Nutanix Objects for Platform Services

Instead of Rook Ceph (NKP's default S3 backend for Loki, Velero, and NKP Insights), we use Nutanix Objects, an enterprise S3-compatible service that's already part of the Nutanix stack.

This requires creating S3 credential secrets before installing Kommander:

yaml
# Loki log storage (secret name MUST be "dkp-loki", hardcoded in NKP)
apiVersion: v1
kind: Secret
metadata:
  name: dkp-loki
  namespace: kommander
type: Opaque
stringData:
  AWS_ACCESS_KEY_ID: "<OBJECTS_ACCESS_KEY>"
  AWS_SECRET_ACCESS_KEY: "<OBJECTS_SECRET_KEY>"
---
# Velero backup storage
apiVersion: v1
kind: Secret
metadata:
  name: velero-nutanix-credentials
  namespace: kommander
type: Opaque
stringData:
  aws: |
    [ntnx-object-nkp]
    aws_access_key_id = <OBJECTS_ACCESS_KEY>
    aws_secret_access_key = <OBJECTS_SECRET_KEY>

Then configure the platform apps in kommander.yaml:

yaml
apps:
  grafana-loki:
    enabled: true
    values: |
      loki:
        structuredConfig:
          storage_config:
            aws:
              s3: "https://objects.yourdomain.local/nkp-loki"
              region: us-east-1
              s3forcepathstyle: false
              http_config:
                insecure_skip_verify: true
          limits_config:
            retention_period: 360h    # 15 days

  velero:
    enabled: true
    values: |
      configuration:
        backupStorageLocation:
          - name: nutanix-objects
            bucket: nkp-velero
            provider: "aws"
            default: true
            config:
              region: us-east-1
              s3ForcePathStyle: "false"
              insecureSkipTLSVerify: "true"
              s3Url: "https://objects.yourdomain.local"
              profile: ntnx-object-nkp
            credential:
              key: aws
              name: velero-nutanix-credentials

  # Disable Rook Ceph since we use Objects
  rook-ceph:
    enabled: false
  rook-ceph-cluster:
    enabled: false

Warning

If your Nutanix Objects endpoint uses a self-signed TLS certificate (common, as the cert is typically for OBJECT.prism-central.cluster.local, not your FQDN), you must set insecure_skip_verify: true for Loki and insecureSkipTLSVerify: "true" for Velero. Without this, S3 operations will fail with TLS verification errors.
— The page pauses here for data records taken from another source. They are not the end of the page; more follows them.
(* ===== verification/Currency.v ===== *)
(** * Amounts of money

    Model of [lib/currency.ts] and of the currency defaults of
    [stores/system-config-store.ts]: how amounts of the system's dollars are
    converted and shown under the display the administrator configured.
    [Intl.NumberFormat] in the browser's locale and [Math.pow(10, n)], which
    the language leaves to the implementation, are parameters. *)

From Stdlib Require Import String.
From S2P Require Import JsArith JsExec.

(** ** The configuration *)

Record CurrencyConfig := {
  displayInCurrency : bool;
  quotaDisplayType : jstr;
  quotaPerUnit : jsnum;
  usdExchangeRate : jsnum;
  customCurrencySymbol : jstr;
  customCurrencyExchangeRate : jsnum;
}.

Definition DEFAULT_CURRENCY_CONFIG : CurrencyConfig :=
  {| displayInCurrency := true; quotaDisplayType := js "USD"; quotaPerUnit := num_of_Z 500000;
     usdExchangeRate := num_of_Z 1; customCurrencySymbol := js "¤"; customCurrencyExchangeRate := num_of_Z 1 |}.

(** What the store holds: it is restored from the browser, where fields may
    be missing. *)
Record StoredCurrency := {
  st_displayInCurrency : option bool;
  st_quotaDisplayType : option jstr;
  st_quotaPerUnit : option jsnum;
  st_usdExchangeRate : option jsnum;
  st_customCurrencySymbol : option jstr;
  st_customCurrencyExchangeRate : option jsnum;
}.

Definition DISPLAY_TYPE_VALUES : list jstr := map js ["USD"; "CNY"; "TOKENS"; "CUSTOM"]%string.

Definition isCurrencyDisplayType (value : json) : bool :=
  match value with JStr s => bool_decide (s ∈ DISPLAY_TYPE_VALUES) | _ => false end.

Definition parseCurrencyDisplayType (value : json) (fallback : jstr) : jstr :=
  match value with JStr s => if isCurrencyDisplayType value then s else fallback | _ => fallback end.

(** [x && x > 0 ? x : d] *)
Definition positive_or (d : jsnum) (x : option jsnum) : jsnum :=
  match x with Some n => if num_lt (S754_zero false) n then n else d | None => d end.

Definition getConfig (stored : option StoredCurrency) : CurrencyConfig :=
  let d := DEFAULT_CURRENCY_CONFIG in
  match stored with
  | None => {| displayInCurrency := displayInCurrency d; quotaDisplayType := quotaDisplayType d;
               quotaPerUnit := quotaPerUnit d; usdExchangeRate := usdExchangeRate d;
               customCurrencySymbol := trim (customCurrencySymbol d);
               customCurrencyExchangeRate := customCurrencyExchangeRate d |}
  | Some c =>
      {| displayInCurrency := default (displayInCurrency d) (st_displayInCurrency c);
         quotaDisplayType := default (quotaDisplayType d) (st_quotaDisplayType c);
         quotaPerUnit := positive_or (quotaPerUnit d) (st_quotaPerUnit c);
         usdExchangeRate := positive_or (usdExchangeRate d) (st_usdExchangeRate c);
         customCurrencySymbol := match trim (default [] (st_customCurrencySymbol c)) with
                                 | [] => customCurrencySymbol d | s => s end;
         customCurrencyExchangeRate := positive_or (customCurrencyExchangeRate d) (st_customCurrencyExchangeRate c) |}
  end.

(** ** How amounts are shown *)

Inductive DisplayMeta :=
| MetaCurrency (symbol currencyCode : jstr) (exchangeRate : jsnum)
| MetaCustom (symbol : jstr) (exchangeRate : jsnum)
| MetaTokens (quotaPerUnit : jsnum).

Definition usd_meta : DisplayMeta := MetaCurrency (js "$") (js "USD") (num_of_Z 1).
Definition cny_meta (rate : jsnum) : DisplayMeta := MetaCurrency (js "¥") (js "CNY") rate.

Definition is_type (config : CurrencyConfig) (t : string) : bool := bool_decide (quotaDisplayType config = js t).

Definition getDisplayMeta (config : CurrencyConfig) : DisplayMeta :=
  if is_type config "CNY" then cny_meta (usdExchangeRate config)
  else if is_type config "CUSTOM" then MetaCustom (customCurrencySymbol config) (customCurrencyExchangeRate config)
  else if is_type config "TOKENS" then MetaTokens (quotaPerUnit config)
  else usd_meta.

Definition getBillingDisplayMeta (config : CurrencyConfig) : DisplayMeta :=
  match getDisplayMeta config with MetaTokens _ => usd_meta | meta => meta end.

Record FormatOptions := {
  digitsLarge : Z;
  digitsSmall : Z;
  abbreviate : bool;
  minimumNonZero : jsnum;
}.

(** The options a caller gives; the defaults stand for the others. *)
Record CurrencyFormatOptions := {
  o_digitsLarge : option Z;
  o_digitsSmall : option Z;
  o_abbreviate : option bool;
  o_minimumNonZero : option jsnum;
}.

Definition DEFAULT_FORMAT_OPTIONS : FormatOptions :=
  {| digitsLarge := 2; digitsSmall := 4; abbreviate := true; minimumNonZero := num_of_Z 0 |}.

Definition mergeOptions (options : option CurrencyFormatOptions) : FormatOptions :=
  let d := DEFAULT_FORMAT_OPTIONS in
  match options with
  | None => d
  | Some o => {| digitsLarge := default (digitsLarge d) (o_digitsLarge o);
                 digitsSmall := default (digitsSmall d) (o_digitsSmall o);
                 abbreviate := default (abbreviate d) (o_abbreviate o);
                 minimumNonZero := default (minimumNonZero d) (o_minimumNonZero o) |}
  end.

(** A point, some digits, as few as possible, and zeros to the end. *)
Definition FRACTION_ZEROS_RE : re :=
  RGroup 1 (lit "." ⋅ RStar false (RChar is_digit)) ⋅ rplus (is_chr 48) ⋅ REol.

Definition removeTrailingZeros (s : jstr) : jstr :=
  if includes (js ".") s
  then replace_first (lit "." ⋅ REol) (λ _, []) (replace_first FRACTION_ZEROS_RE (λ cs, default [] (cap 1 cs)) s)
  else s.

Definition formatNumberWithSuffix (value : jsnum) (digitsLarge digitsSmall : Z) (abbreviate : bool) : jstr :=
  let abs := num_abs value in
  if abbreviate && num_le (num_of_Z 1000) abs
  then removeTrailingZeros (to_fixed 1 (num_div value (num_of_Z 1000))) ++ js "k"
  else
    let digits := if num_le (num_of_Z 1) abs then digitsLarge else digitsSmall in
    removeTrailingZeros (to_fixed digits value).

Section formatting.
Context (pow10 : Z → jsnum).
(** [Intl.NumberFormat] for a currency code, and for plain decimals, with the
    greatest number of fraction digits. *)
Context (intl_currency : jstr → Z → jsnum → jstr) (intl_decimal : Z → jsnum → jstr).

Definition adjustForMinimum (value : jsnum) (digits : Z) (minimumNonZero : jsnum) : jsnum :=
  if num_eq value (num_of_Z 0) then value
  else
    let threshold := if num_lt (num_of_Z 0) minimumNonZero then minimumNonZero else pow10 (- digits) in
    let abs := num_abs value in
    if num_lt (num_of_Z 0) abs && num_lt abs threshold
    then if num_lt (num_of_Z 0) value then threshold else SFopp threshold
    else value.

Definition value_digits (value : jsnum) (options : FormatOptions) : Z :=
  if num_le (num_of_Z 1) (num_abs value) then digitsLarge options else digitsSmall options.

Definition formatCurrencyValue (value : jsnum) (options : FormatOptions) (meta : DisplayMeta) : jstr :=
  let digits := value_digits value options in
  let adjustedValue := adjustForMinimum value digits (minimumNonZero options) in
  match meta with
  | MetaTokens _ => formatNumberWithSuffix value (digitsLarge options) (digitsSmall options) (abbreviate options)
  | MetaCurrency _ currencyCode _ => intl_currency currencyCode digits adjustedValue
  | MetaCustom symbol _ => symbol ++ intl_decimal digits adjustedValue
  end.

(** Amounts are numbers, [null] or [undefined]; the latter two are [None]. *)
Definition amount_of (amount : option jsnum) : option jsnum :=
  match amount with None | Some S754_nan => None | Some x => Some x end.

Context (stored : option StoredCurrency).

Definition formatCurrencyFromUSD (amountUSD : option jsnum) (options : option CurrencyFormatOptions) : jstr :=
  match amount_of amountUSD with
  | None => js "-"
  | Some amount =>
      let config := getConfig stored in
      let meta := getDisplayMeta config in
      let merged := mergeOptions options in
      match meta with
      | MetaTokens _ =>
          formatNumberWithSuffix (num_mul amount (quotaPerUnit config)) 0 (digitsSmall merged) (abbreviate merged)
      | MetaCurrency _ _ rate | MetaCustom _ rate => formatCurrencyValue (num_mul amount rate) merged meta
      end
  end.

Definition formatBillingCurrencyFromUSD (amountUSD : option jsnum) (options : option CurrencyFormatOptions) : jstr :=
  match amount_of amountUSD with
  | None => js "-"
  | Some amount =>
      let meta := getBillingDisplayMeta (getConfig stored) in
      let merged := mergeOptions options in
      let value := match meta with MetaCurrency _ _ rate | MetaCustom _ rate => num_mul amount rate | MetaTokens _ => amount end in
      formatCurrencyValue value merged meta
  end.

Definition formatQuotaWithCurrency (quota : option jsnum) (options : option CurrencyFormatOptions) : jstr :=
  match amount_of quota with
  | None => js "-"
  | Some q => formatCurrencyFromUSD (Some (num_div q (quotaPerUnit (getConfig stored)))) options
  end.

Definition getCurrencyLabel : jstr :=
  let config := getConfig stored in
  match getDisplayMeta config with
  | MetaTokens _ => js "Tokens"
  | meta =>
      if is_type config "CNY" then js "CNY"
      else if is_type config "CUSTOM" then match meta with MetaCustom symbol _ => symbol | _ => js "Custom" end
      else js "USD"
  end.

Definition isCurrencyDisplayEnabled : bool :=
  match getDisplayMeta (getConfig stored) with MetaTokens _ => false | _ => true end.

Definition formatLocalCurrencyAmount (amount : option jsnum) (options : option CurrencyFormatOptions) : jstr :=
  match amount_of amount with
  | None => js "-"
  | Some a => formatCurrencyValue a (mergeOptions options) (getBillingDisplayMeta (getConfig stored))
  end.

(** *** Payment gateways *)

Context (toLowerCase : jstr → jstr).

Definition getStripeSettlementDisplayMeta (stripeCurrency : option jstr) : DisplayMeta :=
  let code := toLowerCase (match stripeCurrency with None | Some [] => js "usd" | Some c => c end) in
  if bool_decide (code = js "cny") then cny_meta (num_of_Z 1)
  else if bool_decide (code = js "hkd") then MetaCurrency (js "HK$") (js "HKD") (num_of_Z 1)
  else usd_meta.

Definition getPaymentGatewayDisplayMeta (config : CurrencyConfig) (paymentType stripeCurrency : option jstr) : DisplayMeta :=
  if bool_decide (paymentType = Some (js "stripe")) then getStripeSettlementDisplayMeta stripeCurrency
  else if is_type config "CUSTOM" then MetaCustom (customCurrencySymbol config) (num_of_Z 1)
  else cny_meta (num_of_Z 1).

Definition formatPaymentGatewayAmount (amount : option jsnum) (paymentType stripeCurrency : option jstr)
    (options : option CurrencyFormatOptions) : jstr :=
  match amount_of amount with
  | None => js "-"
  | Some a => formatCurrencyValue a (mergeOptions options)
                (getPaymentGatewayDisplayMeta (getConfig stored) paymentType stripeCurrency)
  end.

Definition getPaymentGatewayCurrencyLabel (paymentType stripeCurrency : option jstr) : jstr :=
  if bool_decide (paymentType = Some (js "stripe"))
  then match getStripeSettlementDisplayMeta stripeCurrency with MetaCurrency _ code _ => code | _ => js "USD" end
  else if bool_decide (paymentType = Some (js "usdt")) then js "USDT"
  else match getPaymentGatewayDisplayMeta (getConfig stored) paymentType None with
       | MetaCurrency _ code _ => code
       | MetaCustom symbol _ => symbol
       | MetaTokens _ => js "CNY"
       end.
End formatting.

(** ** Evaluations *)

Example removed_zeros :
  map (λ t, removeTrailingZeros (js t)) ["1.500"; "2.00"; "100"; "0.0"; "1.05"; "10.010"]%string
  = map js ["1.5"; "2"; "100"; "0"; "1.05"; "10.01"]%string.
Proof. by_eval. Qed.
Thanos for Long-Term Metrics

Prometheus stores metrics locally with a configurable retention. For long-term storage, enable Thanos, which uploads Prometheus TSDB blocks to S3:

yaml
# Secret with S3 credentials
apiVersion: v1
kind: Secret
metadata:
  name: thanos-objstore-secret
  namespace: kommander
type: Opaque
stringData:
  objstore.yml: |
    type: S3
    config:
      bucket: nkp-thanos
      endpoint: objects.yourdomain.local
      region: us-east-1
      access_key: "<OBJECTS_ACCESS_KEY>"
      secret_key: "<OBJECTS_SECRET_KEY>"
      http_config:
        insecure_skip_verify: true

Configure Prometheus to use Thanos sidecar and set retention policies via ConfigMap overrides:

yaml
# kube-prometheus-stack overrides
apiVersion: v1
kind: ConfigMap
metadata:
  name: kube-prometheus-stack-overrides
  namespace: kommander
data:
  values.yaml: |
    prometheus:
      prometheusSpec:
        retention: 30d
        storageSpec:
          volumeClaimTemplate:
            spec:
              resources:
                requests:
                  storage: 100Gi
        thanos:
          objectStorageConfig:
            existingSecret:
              name: thanos-objstore-secret
              key: objstore.yml

Certificate Management

Replace the Default CA

NKP creates a self-signed CA (kommander-ca ClusterIssuer) during installation. For production, replace it with your enterprise CA:

bash
# Generate a new CA (or use your enterprise CA cert + key)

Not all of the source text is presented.